There is also a module to integrate Random.org's true random number generator for Foundry dice rolling. Foundry-TrueRNG/README.md at master · kidfearless/Foundry-TrueRNG. I'm not sure I see much need to bother with this. The argument is that Foundry's method uses pseudorandom number generator (PRNG), which means it produces sequences that appear random but are ultimately deterministic if the seed is known. Random.org (TrueRNG): Uses atmospheric noise to generate numbers, which is genuinely random and non-deterministic. For game purposes, I don't think it matters--though that seems a bit hypocritical for a guy who bought "precision" dice. I guess I'm more about form over function after all. :-)

Mersenne Twister PRNG​

How does Foundry Virtual Tabletop handle randomization?
Foundry utilizes a Mersenne Twister pseudorandom number generator for all of its dice rolls. It was originally developed in 1997 by Makoto Matsumoto and Takuji Nishimura to rectify most of the flaws found in older PRNGs.

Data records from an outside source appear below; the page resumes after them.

(** Feeding one more piece takes the window of the stream so far to the window of the longer
    stream. *)
Lemma feed_spec s piece skip cap w out lo hi : utf8 s -> utf8 piece -> 0 <= skip -> 4 <= cap ->
  window_spec s skip cap w out lo hi ->
  exists lo' hi', window_spec (s ++ piece) skip cap (fst (feed w piece)) (out ++ snd (feed w piece)) lo' hi'.
Proof.
  intros Hs Hp Hskip Hcap [E1 E2 E3 Hr Hlo Hhi Hl Hh E4 E5 Eo].
  pose proof (zlen_nonneg s). pose proof (zlen_nonneg piece).
  assert (Bl : forall i, 0 <= i <= zlen s -> is_char_boundary (s ++ piece) i = is_char_boundary s i)
    by (intros; by apply boundary_app_l).
  assert (Br : forall i, 0 <= i -> is_char_boundary (s ++ piece) (zlen s + i) = is_char_boundary piece i)
    by (intros; by apply boundary_app_r).
  assert (Br' : forall i, zlen s <= i -> is_char_boundary (s ++ piece) i = is_char_boundary piece (i - zlen s))
    by (intros; rewrite <- Br by lia; f_equal; lia).
  unfold feed. rewrite E1, E2, E3, E5. cbv zeta. cbn [w_skip w_cap w_total w_captured w_skipped].
  (* the window is already full, or the piece lies past it *)
  destruct (decide (skip + cap <= zlen s)) as [Hpast|Hroom].
  { assert (Hkeep : exists lo' hi', window_spec (s ++ piece) skip cap
      {| w_skip := skip; w_cap := cap; w_total := zlen s + zlen piece; w_captured := hi - lo; w_skipped := w_skipped w |}
      (out ++ []) lo' hi').
    { exists lo, hi. rewrite app_nil_r. split; cbn [w_skip w_cap w_total w_captured w_skipped];
        rewrite ?zlen_app; try done; try lia.
      - rewrite Bl by lia. done.
      - rewrite Bl by lia. done.
      - intros i Hi. rewrite Bl by lia. apply Hl. lia.
      - intros i Hi. rewrite Bl by lia. apply Hh. lia.
      - rewrite slice_app_in by lia. done. }
    split_if; [done|]. replace (Z.min (sat_sub skip (zlen s)) (zlen piece)) with 0 by (unfold sat_sub; lia).
    replace (Z.min (sat_sub (skip + cap) (zlen s)) (zlen piece)) with 0 by (unfold sat_sub; lia).
    destruct (up_to_boundary_spec (length piece) piece 0) as (Hu & _ & Hu'); [lia | unfold zlen; lia|].
    set (u := up_to_boundary _ _ _) in *.
    assert (u = 0) as -> by (destruct (decide (u = 0)); [done|]; exfalso; specialize (Hu' 0); rewrite boundary_0 in Hu'; discriminate Hu'; lia).
    destruct (down_to_boundary_spec (length piece) piece 0 (Z.min 0 (0 + (cap - (hi - lo))))) as (Hd & _); [lia..|].
    set (d := down_to_boundary _ _ _ _) in *. replace (d <=? 0) with true by lia. rewrite Z.sub_diag, Z.add_0_r. done. }
  set (lo0 := Z.min (sat_sub skip (zlen s)) (zlen piece)).
  assert (Hlo0 : lo0 = Z.min (Z.max (skip - zlen s) 0) (zlen piece)) by done. clearbody lo0.
  replace (Z.min (sat_sub (skip + cap) (zlen s)) (zlen piece)) with (Z.min (skip + cap - zlen s) (zlen piece)) by (unfold sat_sub; lia).
  (* the stream so far ends inside the window or before it: everything from [skip] on is captured *)
  assert (Hend : hi = zlen s).
  { destruct (decide (hi = zlen s)); [done|]. exfalso. specialize (Hh (zlen s)).
    rewrite boundary_len in Hh. discriminate Hh. lia. }
  subst hi.
  destruct (up_to_boundary_spec (length piece) piece lo0) as (Hu & Hub & Hu'); [lia | unfold zlen; lia|].
  set (u := up_to_boundary _ _ _) in *.
  assert (Hu3 : u <= lo0 + 3).
  { destruct (boundary_near piece lo0) as [(j & Hj & Hjb) _]; [done|lia|].
    destruct (decide (u <= j)); [lia|]. rewrite Hu' in Hjb by lia. done. }
  assert (Hcase : (skip <= zlen s /\ lo0 = 0 /\ u = 0) \/ (zlen s < skip /\ lo = zlen s)).
  { destruct (decide (skip <= zlen s)); [left|right; lia]. assert (lo0 = 0) by lia. split; [done|]. split; [done|].
    destruct (decide (u = 0)); [done|]. exfalso. specialize (Hu' 0). rewrite boundary_0 in Hu'. discriminate Hu'. lia. }
  replace (cap - (zlen s - lo) =? 0) with false by lia.
  set (top := Z.min (Z.min (skip + cap - zlen s) (zlen piece)) (u + (cap - (zlen s - lo)))).
  assert (Htop : top = Z.min (skip + cap - zlen s) (zlen piece)) by lia. clearbody top.
  assert (Hut : u <= top) by lia.
  destruct (down_to_boundary_spec (length piece) piece u top) as (Hd & Hdb & Hd'); [lia | unfold zlen in *; lia|].
  set (d := down_to_boundary _ _ _ _) in *.
  assert (Hdb' : is_char_boundary piece d = true) by (destruct Hdb as [->|]; done). clear Hdb.
  set (lo' := if decide (skip <= zlen s) then lo else zlen s + u).
  assert (Hlo' : (skip <= zlen s /\ lo' = lo) \/ (zlen s < skip /\ lo' = zlen s + u))
    by (unfold lo'; case_decide; [left | right]; lia). clearbody lo'.
  exists lo', (zlen s + d).
  assert (Hspec : window_spec (s ++ piece) skip cap
    {| w_skip := skip; w_cap := cap; w_total := zlen s + zlen piece; w_captured := zlen s - lo + (d - u);
       w_skipped := w_skipped w + (u - lo0) |} (out ++ slice piece u (d - u)) lo' (zlen s + d)).
  { split; cbn [w_skip w_cap w_total w_captured w_skipped]; rewrite ?zlen_app; try done; try lia.
    - destruct Hlo' as [[? ->]|[? ->]]; [rewrite Bl by lia | rewrite Br by lia]; done.
    - rewrite Br by lia. done.
    - intros i Hi. destruct Hlo' as [[? ->]|[? ->]]; [rewrite Bl by lia; apply Hl; lia|].
      rewrite Br' by lia. apply Hu'. lia.
    - intros i Hi. rewrite Br' by lia. apply Hd'. lia.
    - rewrite Eo. destruct Hlo' as [[? ->]|[? ->]].
      + destruct Hcase as [(_ & _ & Hu0)|]; [|lia]. rewrite Hu0 in *. rewrite Z.sub_0_r.
        replace (zlen s + d - lo) with (zlen s - lo + d) by lia. rewrite slice_split by lia.
        rewrite slice_app_in by lia. rewrite (slice_app_r s piece) by lia. do 2 f_equal. lia.
      + destruct Hcase as [(? & _)|[_ Hlos]]; [lia|]. rewrite Hlos, Z.sub_diag, slice_0, app_nil_l.
        rewrite slice_app_r by lia. f_equal; lia. }
  split_if; cbn [fst snd].
  - assert (d = u) by lia. replace (d - u) with 0 in Hspec by lia. rewrite slice_0, Z.add_0_r in Hspec. done.
  - rewrite zlen_slice by lia. exact Hspec.
Qed.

It is fast, reliably random over long periods of usage, and easily implemented, which has led to its widespread use in numerous programming languages. In fact, this pseudorandom number generator is the most widely used general-purpose PRNG in existence, and widely viewed as the most reliable for use in dice and other gaming impelementations.

The Mersenne Twister utilizes a seed number that the internal mathematics use to determine the set of random numbers generated. In Foundry VTT, this seed is set at the time each user connects, giving them a unique set of rolls for the rest of that session.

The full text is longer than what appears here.